I often wonder what my reaction would have been had this been sprung on me before I got to my peace of mind state that I have now about my "likes". Would I have freaked out ...knowing I like this but still clinging on to what a girl is supposed to be into! YIKES is all I can say.

So....I hope that gives you some small insight into what "being into" this does to us as women. As I said, these tiny paragraphs are only the tip of the iceberg into my journey of self discovery.

Making inner peace with one's attraction to this is no small feat.....nine years huh? ...! She might beat my old record! If I go all the way back; that was age 9 and I am 34 now.....you do the math.
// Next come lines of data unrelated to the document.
(** C6. The function raises its "Not enough samples" [ValueError]
    exactly when m = min(|real|, |gen|, max_subset_size) < 2, both on
    given feature matrices and as a whole (where the matrices are those
    the two extractions return); with m >= 2 the loop runs and, for
    [num_subsets] not 0, a score is returned. *)
Theorem kid_insufficient_samples :
  (forall real_features gen_features num_subsets max_subset_size g,
      kid_score choice real_features gen_features num_subsets max_subset_size g
      = Raise (ValueError "Not enough samples to compute KID.")
      <-> (subset_size real_features gen_features max_subset_size < 2)%Z)
  /\ (forall real_images_folder gen_images_folder num_subsets max_subset_size g,
        calculate_kid tree featurize choice real_images_folder gen_images_folder
                      num_subsets max_subset_size g
        = Raise (ValueError "Not enough samples to compute KID.")
        <-> exists real_features gen_features,
              snd (extract_features tree featurize real_images_folder true) = Ok real_features
              /\ snd (extract_features tree featurize gen_images_folder false) = Ok gen_features
              /\ (subset_size real_features gen_features max_subset_size < 2)%Z)
  /\ (forall real_features gen_features num_subsets max_subset_size g,
        (2 <= subset_size real_features gen_features max_subset_size)%Z ->
        num_subsets <> 0%Z ->
        exists score,
          kid_score choice real_features gen_features num_subsets max_subset_size g = Ok score).
Proof.
  assert (Hscore : forall real_features gen_features num_subsets max_subset_size g,
             kid_score choice real_features gen_features num_subsets max_subset_size g
             = Raise (ValueError "Not enough samples to compute KID.")
             <-> (subset_size real_features gen_features max_subset_size < 2)%Z).
  { intros real gen ns mss g. unfold kid_score, subset_size, shape0.
    destruct (Z.ltb_spec (Z.min (Z.min (Z.of_nat (length real)) (Z.of_nat (length gen))) mss) 2)
      as [Hlt|Hge].
    - split; [intros _; exact Hlt | reflexivity].
    - destruct (kid_loop choice real gen _ _ _ 0 g) as [t g'].
      destruct (_ =? 0)%Z; split; intros H; try discriminate H; lia. }
  split; [exact Hscore|]. split.
  - intros rf gf ns mss g. unfold calculate_kid.
    destruct (snd (extract_features tree featurize rf true)) as [real|e] eqn:Hr; cbn [bind].
    + destruct (snd (extract_features tree featurize gf false)) as [gen|e] eqn:Hg; cbn [bind].
      * rewrite Hscore. split.
        -- intros H. exists real, gen. auto.
        -- intros [real' [gen' [Hr' [Hg' H]]]]. congruence.
      * split.
        -- intros H. injection H as ->. elim (extract_features_other_error gf false _ Hg eq_refl).
        -- intros [real' [gen' [_ [Hg' _]]]]. discriminate.
    + split.
      * intros H. injection H as ->. elim (extract_features_other_error rf true _ Hr eq_refl).
      * intros [real' [gen' [Hr' _]]]. discriminate.
  - intros real gen ns mss g Hm Hns. unfold kid_score, subset_size, shape0 in *.
    destruct (Z.ltb_spec (Z.min (Z.min (Z.of_nat (length real)) (Z.of_nat (length gen))) mss) 2);
      [lia|].
    destruct (kid_loop choice real gen _ _ _ 0 g) as [t g'].
    destruct (Z.eqb_spec (ns * Z.min (Z.min (Z.of_nat (length real)) (Z.of_nat (length gen))) mss)
                         0); [lia|].
    eexists. reflexivity.
Qed.

End KidErrors.

(** The last part of the theorem on the example sets. *)
Lemma kid_insufficient_samples_witness :
  (2 <= subset_size example_real_features example_gen_features 2)%Z
  /\ 3%Z <> 0%Z
  /\ exists score,
       kid_score window_choice example_real_features example_gen_features 3 2 0%nat = Ok score.
Proof.
  assert (Hm : (2 <= subset_size example_real_features example_gen_features 2)%Z)
    by (vm_compute; discriminate).
  assert (Hs : 3%Z <> 0%Z) by discriminate.
  split; [exact Hm|]. split; [exact Hs|].
  apply (proj2 (proj2 (kid_insufficient_samples (fun _ => None) (fun _ => None)
                         nat window_choice))
           example_real_features example_gen_features 3%Z 2%Z 0%nat Hm Hs).
Defined.

End Distance_Facts.

(** * Further properties of the code *)

(** ** Order and sums in the number model *)

Section Order.

Open Scope Qc_scope.

Lemma of_Z_le (a b : Z) : (a <= b)%Z -> of_Z a <= of_Z b.
Proof.
  intros H. unfold of_Z, Qcle. cbn [this Q2Qc]. rewrite !Qred_correct.
  rewrite <- Zle_Qle. exact H.
Qed.

Lemma of_Z_lt (a b : Z) : (a < b)%Z -> of_Z a < of_Z b.
Proof.
  intros H. unfold of_Z, Qclt. cbn [this Q2Qc]. rewrite !Qred_correct.
  rewrite <- Zlt_Qlt. exact H.
Qed.

Lemma of_Z_0 : of_Z 0 = 0.
Proof. apply Qc_is_canon. reflexivity. Qed.

Lemma of_Z_1 : of_Z 1 = 1.
Proof. apply Qc_is_canon. reflexivity. Qed.

Lemma of_Z_mul (a b : Z) : of_Z (a * b) = of_Z a * of_Z b.
Proof.
  unfold of_Z, Qcmult. apply Qc_is_canon. cbn [this Q2Qc].
  rewrite !Qred_correct, inject_Z_mult. reflexivity.
Qed.

Lemma of_nat_le (n m : nat) : (n <= m)%nat -> of_nat n <= of_nat m.
Proof. intros H. apply of_Z_le. lia. Qed.

Lemma of_nat_nonneg (n : nat) : 0 <= of_nat n.
Proof. rewrite <- of_Z_0. apply of_Z_le. lia. Qed.

Lemma of_nat_pos (n : nat) : (0 < n)%nat -> 0 < of_nat n.
Proof. intros H. rewrite <- of_Z_0. apply of_Z_lt. lia. Qed.

Lemma Qc_pos_neq (d : Qc) : 0 < d -> d <> 0.
Proof. intros H Hd. subst. apply (Qclt_not_eq _ _ H). reflexivity. Qed.

Lemma div_mul_cancel (a d : Qc) : d <> 0 -> a / d * d = a.
Proof. intros H. field. exact H. Qed.

Lemma div_le_compat (a b d : Qc) : 0 < d -> a <= b -> a / d <= b / d.
Proof.
  intros Hd H. apply Qcmult_lt_0_le_reg_r with (z := d); [exact Hd|].
  rewrite !div_mul_cancel by (apply Qc_pos_neq; exact Hd). exact H.
Qed.

Lemma div_nonneg (a d : Qc) : 0 < d -> 0 <= a -> 0 <= a / d.
Proof.
  intros Hd H. replace 0 with (0 / d) by (field; apply Qc_pos_neq; exact Hd).
  apply div_le_compat; assumption.
Qed.

Lemma div_le_1 (a d : Qc) : 0 < d -> a <= d -> a / d <= 1.
Proof.
  intros Hd H. replace 1 with (d / d) by (field; apply Qc_pos_neq; exact Hd).
  apply div_le_compat; assumption.
Qed.

Lemma Qcplus_nonneg (a b : Qc) : 0 <= a -> 0 <= b -> 0 <= a + b.
Proof.
  intros Ha Hb. replace 0 with (0 + 0) by ring. apply Qcplus_le_compat; assumption.
Qed.

Lemma lt_add_pos (a e : Qc) : 0 < e -> a < a + e.
Proof.
  intros H. apply (proj2 (Qclt_minus_iff _ _)).
  replace (a + e + - a) with e by ring. exact H.
Qed.

Lemma le_add_nonneg (a e : Qc) : 0 <= e -> a <= a + e.
Proof.
  intros H. apply (proj2 (Qcle_minus_iff _ _)).
  replace (a + e + - a) with e by ring. exact H.
Qed.

Lemma qsum_perm (l l' : list Qc) : Permutation l l' -> qsum l = qsum l'.
Proof.
  induction 1 as [|x l l' _ IH|x y l|l l' l'' _ IH1 _ IH2]; rewrite ?qsum_cons.
  - reflexivity.
  - rewrite IH. reflexivity.
  - ring.
  - congruence.
Qed.

Lemma qsum_le {A : Type} (f g : A -> Qc) (l : list A) :
  (forall x, In x l -> f x <= g x) -> qsum (map f l) <= qsum (map g l).
Proof.
  induction l as [|a l IH]; intros H; cbn [map]; rewrite ?qsum_cons.
  - apply Qcle_refl.
  - apply Qcplus_le_compat; [apply H; left; reflexivity|].
    apply IH. intros x Hx. apply H. right. exact Hx.
Qed.

Lemma qsum_const {A : Type} (c : Qc) (l : list A) :
  qsum (map (fun _ => c) l) = of_nat (length l) * c.
Proof.
  induction l as [|a l IH]; cbn [map length]; rewrite ?qsum_cons.
  - change (qsum []) with (Q2Qc 0). unfold of_nat. cbn [Z.of_nat]. rewrite of_Z_0. ring.
  - rewrite IH, of_nat_S. ring.
Qed.

Lemma qsum_zero {A : Type} (f : A -> Qc) (l : list A) :
  (forall x, In x l -> f x = 0) -> qsum (map f l) = 0.
Proof.
  intros H. rewrite (map_ext_in f (fun _ => 0) l H), qsum_const. ring.
Qed.

Lemma qsum_map_plus {A : Type} (f g : A -> Qc) (l : list A) :
  qsum (map (fun x => f x + g x) l) = qsum (map f l) + qsum (map g l).
Proof.
  induction l as [|a l IH]; cbn [map]; rewrite ?qsum_cons.
  - change (qsum []) with (Q2Qc 0). ring.
  - rewrite IH. ring.
Qed.

(** The mean of numbers between two bounds lies between them. *)
Lemma mean_between (lo hi : Qc) (l : list Qc) :
  l <> [] -> Forall (fun x => lo <= x <= hi) l ->
  lo <= qsum l / of_nat (length l) <= hi.
Proof.
  intros Hne Hall.
  assert (Hpos : 0 < of_nat (length l)).
  { apply of_nat_pos. destruct l; [congruence | cbn; lia]. }
  rewrite <- (map_id l) at 1 3. rewrite Forall_forall in Hall.
  split.
  - replace lo with (of_nat (length l) * lo / of_nat (length l))
      by (field; apply Qc_pos_neq; exact Hpos).
    apply div_le_compat; [exact Hpos|]. rewrite <- (qsum_const lo l).
    apply qsum_le. intros x Hx. apply (Hall x Hx).
  - replace hi with (of_nat (length l) * hi / of_nat (length l))
      by (field; apply Qc_pos_neq; exact Hpos).
    apply div_le_compat; [exact Hpos|]. rewrite <- (qsum_const hi l).
    apply qsum_le. intros x Hx. apply (Hall x Hx).
Qed.

End Order.

(** ** Position-wise combination *)

Lemma map2_swap {A B C : Type} (f : A -> B -> C) (g : B -> A -> C) (l : list A) (l' : list B) :
  (forall a b, f a b = g b a) -> map2 f l l' = map2 g l' l.
Proof.
  intros H. revert l'. induction l as [|a l IH]; intros [|b l']; cbn [map2];
    try reflexivity.
  rewrite H, IH. reflexivity.
Qed.

Lemma map2_diag {A B : Type} (f : A -> A -> B) (l : list A) :
  map2 f l l = map (fun x => f x x) l.
Proof. induction l as [|a l IH]; cbn [map2 map]; [reflexivity|]. rewrite IH. reflexivity. Qed.

(** ** Mean IoU: symmetry, range, identical grids *)

Module MeanIoU_Properties.

Import MeanIoU MeanIoU_Facts.

Lemma iou_swap (p t : grid) (c : Z) : iou p t c = iou t p c.
Proof.
  unfold iou, intersection, union, tensor_and, tensor_or.
  rewrite (map2_swap (map2 andb) (map2 andb) (tensor_eq p c) (tensor_eq t c))
    by (intros a b; apply map2_swap; apply andb_comm).
  rewrite (map2_swap (map2 orb) (map2 orb) (tensor_eq p c) (tensor_eq t c))
    by (intros a b; apply map2_swap; apply orb_comm).
  reflexivity.
Qed.

(** For two grids of one shape the score does not change when
    prediction and ground truth are exchanged. *)
Theorem miou_symmetric (pred_masks true_masks : grid) (num_classes : Z)
        (Hshape : same_shape pred_masks true_masks) :
  compute_miou pred_masks true_masks num_classes
  = compute_miou true_masks pred_masks num_classes.
Proof.
  unfold compute_miou. f_equal. apply map_ext. intros c. apply iou_swap.
Qed.

(** The theorem at the grids of the worked example. *)
Lemma miou_symmetric_witness :
  same_shape [[0; 1]; [1; 1]] [[0; 0]; [1; 1]]
  /\ compute_miou [[0; 1]; [1; 1]] [[0; 0]; [1; 1]] 2
     = compute_miou [[0; 0]; [1; 1]] [[0; 1]; [1; 1]] 2.
Proof.
  assert (Hshape : same_shape [[0; 1]; [1; 1]] [[0; 0]; [1; 1]]) by reflexivity.
  split; [exact Hshape|].
  apply (miou_symmetric [[0; 1]; [1; 1]] [[0; 0]; [1; 1]] 2 Hshape).
Defined.

Lemma filter_length_le {A : Type} (f g : A -> bool) (l : list A) :
  (forall x, f x = true -> g x = true) ->
  (length (filter f l) <= length (filter g l))%nat.
Proof.
  intros H. induction l as [|a l IH]; [apply Nat.le_refl|].
  cbn [filter]. destruct (f a) eqn:Hf.
  - rewrite (H a Hf). cbn [length]. lia.
  - destruct (g a); cbn [length]; lia.
Qed.

Lemma overlap_bounds (p t : grid) (c : Z) :
  0 <= fst (overlap p t c) <= snd (overlap p t c).
Proof.
  unfold overlap, count. cbn [fst snd]. split; [lia|].
  apply Nat2Z.inj_le. apply filter_length_le.
  intros [a b] H. apply andb_true_iff in H. destruct H as [H _]. rewrite H. reflexivity.
Qed.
If she is able to admit it after nine years she really has me beat! :rolleyes: I would say this delima is worth complaing about if it takes her the 13 years it took me to say what I had been choking back for all those years....

And on that note....good night nighttime.








I know we are all more or less in the same predicaments but I feel i have to share this,
I split up wi my g/f of nine years last week for around a week or so over many things the big issue is me dressing also, she wasnt able to handle it at all and it looked like things are coming to a head but then after me being away for a week she had a change of heart and decided to empty all the draws out and make wardrobe space for my clothes and we even went shopping today and brought some clothes together.
Apparently she never told me this in the whole of the nine years together, "when you dress up I find you attractive and start to hate myself because I am fancying A GIRL?"
I found this both mad and flattering but to be honest one day she is cool with it and the next day it is too much but she has told me she will make big changes were this is concerned, I dont force it on her and never had, I have very litle control of it sometimes though I found that the hardest thing to master in all the years especially as you come to love yourself. But I still get confused by her after all these years, I get mixed messages all the time regarding this form her

that was a long piece of crap and apologies if I have bored anyone to death and I hope you make out what I am taliking about, you know us Brits never explain things properly and I am in my rambling stage at the mo

Kate Simmons
07-25-2006, 05:44 AM
My wife has always been jealous over the time and attention I give to my femme self. She has bluntly stated she doesn't want Ericka to exist and that she wants a man, not half a man half a woman. This is the reason we are apart right now, so I know where you are coming from, Hon. Ericka

NighttimeGirl
07-25-2006, 06:02 AM
She has bluntly stated she doesn't want Ericka to exist and that she wants a man, not half a man half a woman. This is the reason we are apart right now, Ericka

I hope you can work that out it is very difficult and I can really empathise.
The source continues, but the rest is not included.